I have competed all over Canada, and my family has been there for each and every show. Toronto, Saskatoon, Vancouver (twice)- they were there. This is rare in the bodybuilding world. I am aware I had tremendous support as a fitness competitor- in a sport where many family and friends do not understand (or want to). My heart instantly went to them. It was 12:50 am when I got off stage. I know, because I remember looking at my phone. Once I finally found all of them, seeing their tired, weary, forced smiles on their faces- I said ENOUGH. I sank inside. My coach was there too- and gave me the advice to just take a break, to “reset” I believe he said, and just enjoy life for a little bit.

And so I did. I vowed I would take at least a whole year off from competing and then see how I feel. In that time I did some deep soul-searching. Was competing actually making me happy, or was it just about having a goal? It was becoming apparent after the last few shows I had always had this ’empty’ feeling post-show. I was actually my happiest just training, preparing for something. The sport of figure was also beginning to change. The girls were getting bigger, harder, almost (forgive me) harsher looking- the ones that were placing high. To each their own, I did not want to have to resort to this type of look just to win a trophy. After much introspection, I knew this was no long my path.

About mid-way through my fitness career I often got asked: “how long do you plan on doing this for?” I would always answer “until I stop enjoying it.” And that’s exactly what happened. Each season I was becoming more and more consumed with how I would place, and I was no longer enjoying the process. If I didn’t get the placing/outcome I wanted, I would go through a period of private bitterness and self-pity before picking myself up and thinking about the next show. It was a perpetual cycle. And although I’m flattered that others see me as this fitness competitor, I wanted to show so badly that I am so much more.

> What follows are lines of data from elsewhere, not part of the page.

Lemma channel_effect fuel channel : forall cursor count w r w',
  channel_step fuel channel cursor count w = (r, w') ->
  (pages_left cursor <= fuel -> r <> Ok None) /\ scan_leaves channel cursor (st w) (st w').
Proof.
  induction fuel as [|f IH]; intros cursor count w r w' Hr; simpl in Hr.
  - injection Hr as <- <-. split; [unfold pages_left; case_match; lia|]. apply scan_leaves_nothing.
  - assert (forall n, (Ok (Some n), w) = (r, w') -> (pages_left cursor <= S f -> r <> Ok None) /\ scan_leaves channel cursor (st w) (st w')) as Hstop.
    { intros n [= <- <-]. split; [done|]. apply scan_leaves_nothing. }
    destruct (fetch channel (cursor ≫= parse_u64)) as [[|m0 messages]|err] eqn:Hf; [by eapply Hstop| |by eapply Hstop].
    clear Hstop. destruct (fetch_after _ _ _ Hf) as [Hn Hid]. set (l := m0 :: messages) in *.
    unfold bind at 1 in Hr. rewrite mem_eq in Hr. cbn [fst snd st] in Hr. set (w0 := mkWorld _ _) in Hr.
    assert (forall m, m ∈ by_id l <-> m ∈ l) as Hin by (intros m; apply in_order_by).
    assert (forall m, m ∈ l -> (m_id m < U64_BOUND)%N) as Hbound by (intros m Hm; destruct (Hid m Hm); lia).
    unfold bind at 1 in Hr. destruct (page_step channel (by_id l) cursor count w0) as [r1 w1] eqn:Hp.
    assert (forall d, (forall m e, m ∈ l -> admitted m e -> delivery_of e <> d) -> rest d (st w) -> rest d (st w1)) as Hkeep.
    { intros d Hd Hr'. pose proof (page_rest d channel (by_id l) cursor count) as Hk.
      specialize (Hk (fun m e Hm => Hd m e (proj1 (Hin m) Hm)) w0 Hr'). by rewrite Hp in Hk. }
    apply page_effect in Hp as (c' & n' & stopped & -> & (Hh & Hk & Hfe) & Hv & Hns & Hle);
      [|by apply by_id_sorted|by intros m Hm; apply Hbound, Hin].
    rewrite (cursor_value_cursors channel (st w) (st w0) eq_refl) in Hv, Hle. cbn [st fetched set_fetched w0] in Hfe.
    destruct (stopped || (length l <? PAGE_LIMIT)%nat)%bool eqn:Hs.
    + injection Hr as <- <-. split; [done|]. exists l. split; [done|]. split; [by intros m Hm; apply Hid|].
      split; [done|]. split; [done|]. intros m e Hm He Hrest Hr. by apply (Hle m e); [apply Hin|..].
    + apply orb_false_iff in Hs as [-> _]. destruct (Hns eq_refl) as [-> Hall].
      destruct (sorted_last (by_id l) m0) as (y & Hy & Hyl & _); [by apply by_id_sorted|apply Hin; set_solver|].
      assert (last_cursor (by_id l) cursor ≫= parse_u64 = Some (m_id y)) as Hc.
      { unfold last_cursor. rewrite Hy. simpl. apply parse_show_N, Hbound, Hin, Hyl. }
      assert (forall m, m ∈ l -> (m_id m <= m_id y)%N) as Hmax.
      { intros m Hm. destruct (sorted_last (by_id l) m) as (y' & Hy' & _ & ?); [by apply by_id_sorted|by apply Hin|]. congruence. }
      apply IH in Hr as (Hfuel & new & Hnf & Hna & Hh' & Hk' & Hset). rewrite Hc in Hna. apply Hin, Hid in Hyl as [Hyn Hya]. split.
      * intros Hf'. apply Hfuel. unfold pages_left in *. rewrite Hc. destruct (cursor ≫= parse_u64) as [a|]; lia.
      * exists (l ++ new)%list. split; [by rewrite Hnf, Hfe, app_assoc|]. split.
        { intros m [Hm|Hm]%elem_of_app; [by apply Hid|]. specialize (Hna m Hm). destruct (cursor ≫= parse_u64) as [a|]; [lia|done]. }
        split; [cbn in *; set_solver|]. split; [cbn in *; set_solver|].
        intros m e [Hm|Hm]%elem_of_app He Hrest Hr'.
        { destruct (Hall m e) as [?|?]; [by apply Hin|done|done|left; by apply Hh'|right; by apply Hk']. }
        apply (Hset m e Hm He); specialize (Hna m Hm).
        { apply Hkeep; [|done]. intros x e' Hx He'. eapply later_delivery; [|done|done]. specialize (Hmax x Hx). simpl in Hna. lia. }
        destruct Hv as [E|(x & Hx & E & _)]; rewrite E; [done|]. apply Hin, Hmax in Hx. destruct Hr' as [_ ?]. split; [simpl in *; lia|done].
Qed.

Lemma query_st {A} (f : Gateway -> A) w (r : result A OmonError) w' : query f w = (r, w') -> st w' = st w.
Proof. unfold query, stmt, exec. destruct (faults w) as [|[m|] fs]; by intros [= _ <-]. Qed.

Lemma get_cursor_st channel w c w1 :
  get_bot_channel_cursor (show_N bot) (show_N channel) w = (c, w1) -> st w1 = st w.
Proof.
  unfold get_bot_channel_cursor. intros [(row & w2 & H1 & Hr)|(e & H1 & _)]%bind_inv; apply query_st in H1; [|done].
  rewrite <- H1. destruct row as [x|]; [by injection Hr as _ <-|].
  destruct (String.eqb _ ""); [by apply query_st in Hr|by injection Hr as _ <-].
Qed.

End BackfillFacts.

(** ** What the model shows beyond the contracts *)

(** A message of the history has no guild id (serenity documents that HTTP
    responses do not carry it), so the filter takes it for a direct message:
    the list of allowed channels and the mention are not asked for, and its
    session is the author's. *)
Theorem history_message_taken_for_dm (m : Message) (bot : N) (kind : ChannelType) (c : InboundFilterConfig) (uuid : string) (now : Z) :
  m_guild m = None -> m_webhook m = false -> m_bot m = false -> m_author m <> bot -> m_kind m = Regular ->
  member (m_channel m) (ignored_channels c) = false ->
  match parent_channel_id c with Some p => member p (ignored_channels c) | None => false end = false ->
  member (m_author m) (allowed_users c) = true -> mentioned_bots m = [] -> is_blank (inbound_text m bot) = false ->
  exists e, message_to_inbound_with_config m bot (Some kind) c uuid now = Some e /\
    guild_id (ev_session e) = None /\ user_id (ev_session e) = show_N (m_author m).
Proof.
  intros Hg Hw Hb Ha Hk Hi Hp Hu Hm Ht. unfold message_to_inbound_with_config, eligible, addressed, is_channel_authorized, is_user_authorized, is_dm.
  rewrite Hg, Hw, Hb, Hk, Hi, Hp, Hu, Hm, Ht. apply N.eqb_neq in Ha. rewrite Ha. simpl. rewrite !orb_true_r. simpl.
  eexists. split; [done|]. unfold inbound_session, is_dm. rewrite Hg. done.
Qed.

#[local] Existing Instance floor_sqlite.

Definition piece (id content : string) : InboundEvent :=
  mkEvent ("u" ++ id) demo_session id (Some ("discord:" ++ id)) content [] (seconds 100).

(** A batch with one message that the ledger knows is refused whole: the new
    message is neither handed to an actor nor recorded. *)
Theorem known_message_poisons_batch :
  let before := snd (run (record_incoming_as (piece "1" "hi") "discord:1" "r1") empty_ledger) in
  let '(r, after) := run (flush_batch (fun _ => Ok false) (fun _ => Ok tt) id plain_ms
                            [piece "1" "hi"; piece "2" "there"] id (seconds 101)) before in
  r = Ok (Some Duplicate) /\ deliveries after = deliveries before /\
  map message_id (deliveries after) = ["discord:1"].
Proof. by vm_compute. Qed.

(** ** Witnesses *)

Definition demo_message (id : N) (mentions : list (N * bool)) (text : string) : Message :=
  mkMessage id 5 (Some 9%N) 7 false false Regular text mentions [] [] None (Some (seconds 100)).
Definition demo_filter : InboundFilterConfig :=
  mkFilter [] [7%N] [] [] false [] [] [5%N] [6%N] (Some 100%N) false NoBots [] None.
Definition both_bots : Message := demo_message 1 [(100%N, true); (101%N, true)] "<@100> <@101> hi".

Lemma admission_sound_witness :
  both_bots.(m_channel) ∉ ignored_channels demo_filter /\ 100%N ∈ mentioned_bots both_bots.
Proof.
  assert (is_Some (message_to_inbound_with_config both_bots 100 (Some Text) demo_filter "u" 0)) as [e He] by (vm_compute; eauto).
  destruct (admission_sound both_bots 100 (Some Text) demo_filter "u" 0 e He) as (_ & H1 & _ & _ & _ & _ & _ & _ & [H2|[H2 _]]).
  - by split.
  - by vm_compute in H2.
Defined.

Fast-forward to present day 2016 and I am now at peace with my transition. My boyfriend is a top-ranked Muay Thai fighter, and I love that the spotlight gets to be on him. We bought a house last May, and I am so proud to be a homeowner. I am now preparing for a full Olympic-distance Triathlon May 29th, and the new training I have to implement is new, exciting, and challenging! It truly brings out my inner athlete.

Don’t ever let something define you. I say this because I believe each and every person should be so much more than one thing. If you’re following your passion and your dream, and it fulfills your life and your soul- hell yes, keep going! But consider the ‘why’- why are you doing it. If you can’t think of the answer, and you’re just plugging away and going through the motions- that is NOT joy.  So what IS your why? Give it some thought. Learn, grow, and know when it’s time to move on.